(* ===== verification/Prelude.v ===== *)
(** * A verification of the car rental system

    The system is a rental agency application: a Java service
    (src/bousselha-backend), a Flutter desktop client (src/bousselha-flutter)
    with a C++ Windows runner (windows/runner), and a bundled MariaDB server
    (src/standalone_bundle) whose headers carry inline code.  This library
    models the C and C++ code, that is the whole runner and the self-contained
    parts of the server headers (include/mysql/server/private, below "private"),
    and the services of the Java backend: cars, clients, contracts,
    maintenances, financial records, the dashboard and accounts.

    ** Conventions

    A w-bit integer is a [Z]; conversions are written out as [wrap] and [swrap]
    (here).  Widths are those of the Windows build: int and long have 32 bits,
    long long, pointers and size_t 64; the byte order is little endian.  Memory
    of linked structures (Memory.v) maps an object and a field to a value; code
    on it is a computation of a state and error monad in which undefined
    behaviour is [None], so that "returns [Some]" means "is defined".  A failed
    assertion of the source is undefined, too; SqlBitmap takes debug and release
    builds apart.  Code that is not in the
    repository (Win32, the Flutter embedder, allocators, qsort) is a parameter
    with the documented facts as hypotheses, in classes such as [Allocator],
    [LawfulRoot], [LawfulHash], [LawfulQueue] and [LawfulRealloc].

    ** Files

    - Prelude: integers, bits, lists, arrays, tactics.
    - BitOps: private/my_bit.h.  SWAR counts, logarithms, powers of two and the
      first set bit equal their arithmetic definitions on every word.
    - SqlBitmap: private/sql_bitmap.h, [Bitmap<width>] for every width.  The
      members implement finite sets of positions below the width, and fail no
      assertion of a debug build, but for [set_all] when the width is not a
      multiple of 64; the iterators enumerate the sets in order; [print] is
      undefined above position 63.
    - ByteOrder: private/myisampack.h and the byte_order_generic headers.  Stores
      and loads are inverse, high-byte-first keys compare like numbers, and all
      host configurations agree.
    - TypeInt: private/sql_type_int.h.  Nullable and hybrid-signed integers:
      exact overflow tests, numeric comparison, range checks.
    - Privilege: privilege.h.  Grant-table packing round trips.
    - DateMode: private/sql_basic_types.h.  The flag classes behave as sets
      whichever type the compiler gives their enumerations; a mixture of
      conversion and rounding flags can be taken apart.
    - Memory: the heap monad; DList: chains with back pointers.
    - SqlList (code), BaseList, ListIter, SqlIList (proofs): private/sql_list.h,
      [base_list], [List], the iterators, [bubble_sort], [SQL_I_List].  Lists of
      nodes implement sequences, also when [push_front] finds no memory, up to the
      first [push_back] that finds none; sorting sorts and ends; iterators
      tolerate removal.
    - SqlPlist, PlistSpec, PlistSim: private/sql_plist.h, [I_P_List] for every
      policy.  SqlIlink, IlinkSpec: [ilink], [base_ilist], [I_List] of
      sql_list.h.  IntrusiveList, IntrusiveSpec, IntrusiveSim: private/ilist.h.
      Successions of operations on intrusive lists return what a sequence
      returns and keep all links; iteration ends; [pop_back] and
      [move_elements_to] do not do what they promise.
    - LifoBuffer, LifoSpec, LifoStack: private/sql_lifo_buffer.h.  The forward
      and the backward buffer, behind one interface of virtual functions, are
      stacks of records; adjacent buffers share their space.
    - RootArray, RootArraySpec, RootArrayProps: private/mem_root_array.h.  A
      growing array refines a sequence with a capacity; overflow of the byte
      count and references into the array.
    - ArrayViews: private/span.h and [Bounds_checked_array] of
      private/sql_array.h.  Views read the sequence they are given, except where
      a bound test overflows or a count is ignored.
    - FilesortBuffer, FilesortSpec: [Filesort_buffer] of
      private/filesort_utils.h.  Records and the pointers to them share a buffer
      without meeting, and the pointers can be read as an array.
    - SqlLimit: private/sql_limit.h and the row sink of private/sql_class.h.
      Reachable counters keep the offset below the limit; the tests of the
      counters and the sink let through the rows of the window.
    - ThreadCache (code), ThreadCacheProps, ThreadCacheMain: private/thread_cache.h
      with any number of threads, one critical section of a member after the
      other, in any order, with the condition variables of POSIX.  Connections
      are taken in order and none is lost; with one flush at a time the threads
      come to rest; two flushes that overlap may leave one waiting for ever; what
      the final flush gives and how it can be undone.
    - HashFilo (code), HashFiloSpec, HashFiloProps: private/hash_filo.h.  The
      hash table, once [clear] has initialised it, and the chain of elements
      together are a cache that drops the element used least recently.
    - TranxAlloc (code), TranxAllocSpec, TranxAllocProps: [Tranx_node_allocator]
      of private/semisync_master.h.  A queue of nodes in a chain of blocks; nodes
      in use keep their contents, and how many blocks stay reserved.
    - BoundedQueue: private/bounded_queue.h and the macros of private/queues.h.
      The best elements of those pushed are kept.
    - Tokenizer: private/simple_tokenizer.h and the inline members of
      private/gstream.h.  Scanners stay inside of the buffer and return the
      longest identifier; identifiers written with spaces are read back.
    - SqlString (code), SqlStringProps, SqlStringMain, SqlStringExamples:
      [Binary_string] of private/sql_string.h.  A string holds the text that was
      appended, failures leave it, buffers are freed once; names of flags;
      collations across versions.
    - RangeArg (code), RangeArgProps, RangeKeys, RangeExamples: [SEL_ARG] of
      private/opt_range.h, with the field of each interval.  Operations on
      intervals are operations on sets of values; the keys stored for a graph
      bound the rows it selects when all parts have one direction; with an
      ascending part before a descending one the start key can come after them.
    - Win32Api, RunnerUtils, Runner (code), RunnerSpec, RunnerMain,
      RunnerMessages (proofs): windows/runner.  A call of the operating system
      may call the window procedure back while it is in progress; [wWinMain]
      ends on every documented system that makes finitely many callbacks: it
      releases what it obtained, or it calls through the null view controller
      because of a WM_FONTCHANGE or of a WM_DESTROY during the set-up.

    - Rental (data, database, transactions), RentalServices (code): the
      services of src/bousselha-backend, one module each.  Rows are entries of
      finite maps; a service method is a computation that reads and writes them,
      takes ids and readings of a clock, and throws; a call from outside undoes
      the writes of a failed method, a call between services marks the
      transaction.  RentalProtocol: the rules by which rows may change, their
      invariants and what they never take back.  RentalRefine, RentalContracts,
      RentalApi: every endpoint is a sequence of rules.  RentalProps: after any
      calls no car is double booked, a car is rented exactly when a contract is
      active, the books balance, due reservations are activated; the exact
      outcomes of creating a contract; which status a car has after reading the
      list of cars.  RentalExamples: calls on a small database, and what the
      service does not prevent.  RentalRace: two calls on the same snapshot of
      the rows; one that only reads is harmless, two reservations are not.
    - Accounts (code), AccountsProps, AccountsExamples: PasswordResetService,
      AdminService, AdminInitializer and their controllers.  The times of
      requests are kept in memory: they survive a failed transaction, and a
      restart forgets them; the rows do the opposite.  Three requests an hour
      between restarts, codes that work once, and failed attempts
      that are never counted.

    ** Bounds and fuel

    Loops whose recursion is not structural take fuel, and theorems say how much
    is enough: the length of the list plus one for iterations and for the loops
    of [bubble_sort], the number of records plus one, 16 rounds for the
    nibble scan of [my_find_first_bit], the number of events of the system plus
    one for the message loop, the distance of the sizes plus one in [resize].
    The loops over the blocks of the node allocator take the number of blocks
    plus one, scanners the number of characters left.
    [generateUniqueCode] draws codes until one is free; its theorems hold for
    every number of draws, and a call that has not ended leaves its transaction
    open.
    Running out of fuel is undefined or a distinct result and never satisfies a
    theorem; [ilist_pop_back_loses_sentinel] shows a loop for which no fuel is
    enough.

    ** Not modelled

    The Dart client, PDF documents, mail, settings, HTTP validation and session
    tokens of the backend; more than two transactions at the same time (the
    theorems take them one after the other); SQL scripts and shell scripts;
    headers that only declare classes implemented in files that are not in the
    repository (fields, items, sessions, handlers, log events);
    [base_list::copy] and [Dynamic_array] for the same reason; of sql_string.h
    what formats numbers or converts between character sets; of opt_range.h the
    trees that index interval lists and their reference counts. *)

From Stdlib Require Export ZArith Lia Bool Btauto.
From stdpp Require Export base option list gmap numbers.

---

In the listing above, locate the line containing "- ByteOrder: private/myisampack.h" and the line containing "share a buffer". Transcribe those two lines and everything between them, exactly as written.

**OUTPUT OF THE TASK:**
    - ByteOrder: private/myisampack.h and the byte_order_generic headers.  Stores
      and loads are inverse, high-byte-first keys compare like numbers, and all
      host configurations agree.
    - TypeInt: private/sql_type_int.h.  Nullable and hybrid-signed integers:
      exact overflow tests, numeric comparison, range checks.
    - Privilege: privilege.h.  Grant-table packing round trips.
    - DateMode: private/sql_basic_types.h.  The flag classes behave as sets
      whichever type the compiler gives their enumerations; a mixture of
      conversion and rounding flags can be taken apart.
    - Memory: the heap monad; DList: chains with back pointers.
    - SqlList (code), BaseList, ListIter, SqlIList (proofs): private/sql_list.h,
      [base_list], [List], the iterators, [bubble_sort], [SQL_I_List].  Lists of
      nodes implement sequences, also when [push_front] finds no memory, up to the
      first [push_back] that finds none; sorting sorts and ends; iterators
      tolerate removal.
    - SqlPlist, PlistSpec, PlistSim: private/sql_plist.h, [I_P_List] for every
      policy.  SqlIlink, IlinkSpec: [ilink], [base_ilist], [I_List] of
      sql_list.h.  IntrusiveList, IntrusiveSpec, IntrusiveSim: private/ilist.h.
      Successions of operations on intrusive lists return what a sequence
      returns and keep all links; iteration ends; [pop_back] and
      [move_elements_to] do not do what they promise.
    - LifoBuffer, LifoSpec, LifoStack: private/sql_lifo_buffer.h.  The forward
      and the backward buffer, behind one interface of virtual functions, are
      stacks of records; adjacent buffers share their space.
    - RootArray, RootArraySpec, RootArrayProps: private/mem_root_array.h.  A
      growing array refines a sequence with a capacity; overflow of the byte
      count and references into the array.
    - ArrayViews: private/span.h and [Bounds_checked_array] of
      private/sql_array.h.  Views read the sequence they are given, except where
      a bound test overflows or a count is ignored.
    - FilesortBuffer, FilesortSpec: [Filesort_buffer] of
      private/filesort_utils.h.  Records and the pointers to them share a buffer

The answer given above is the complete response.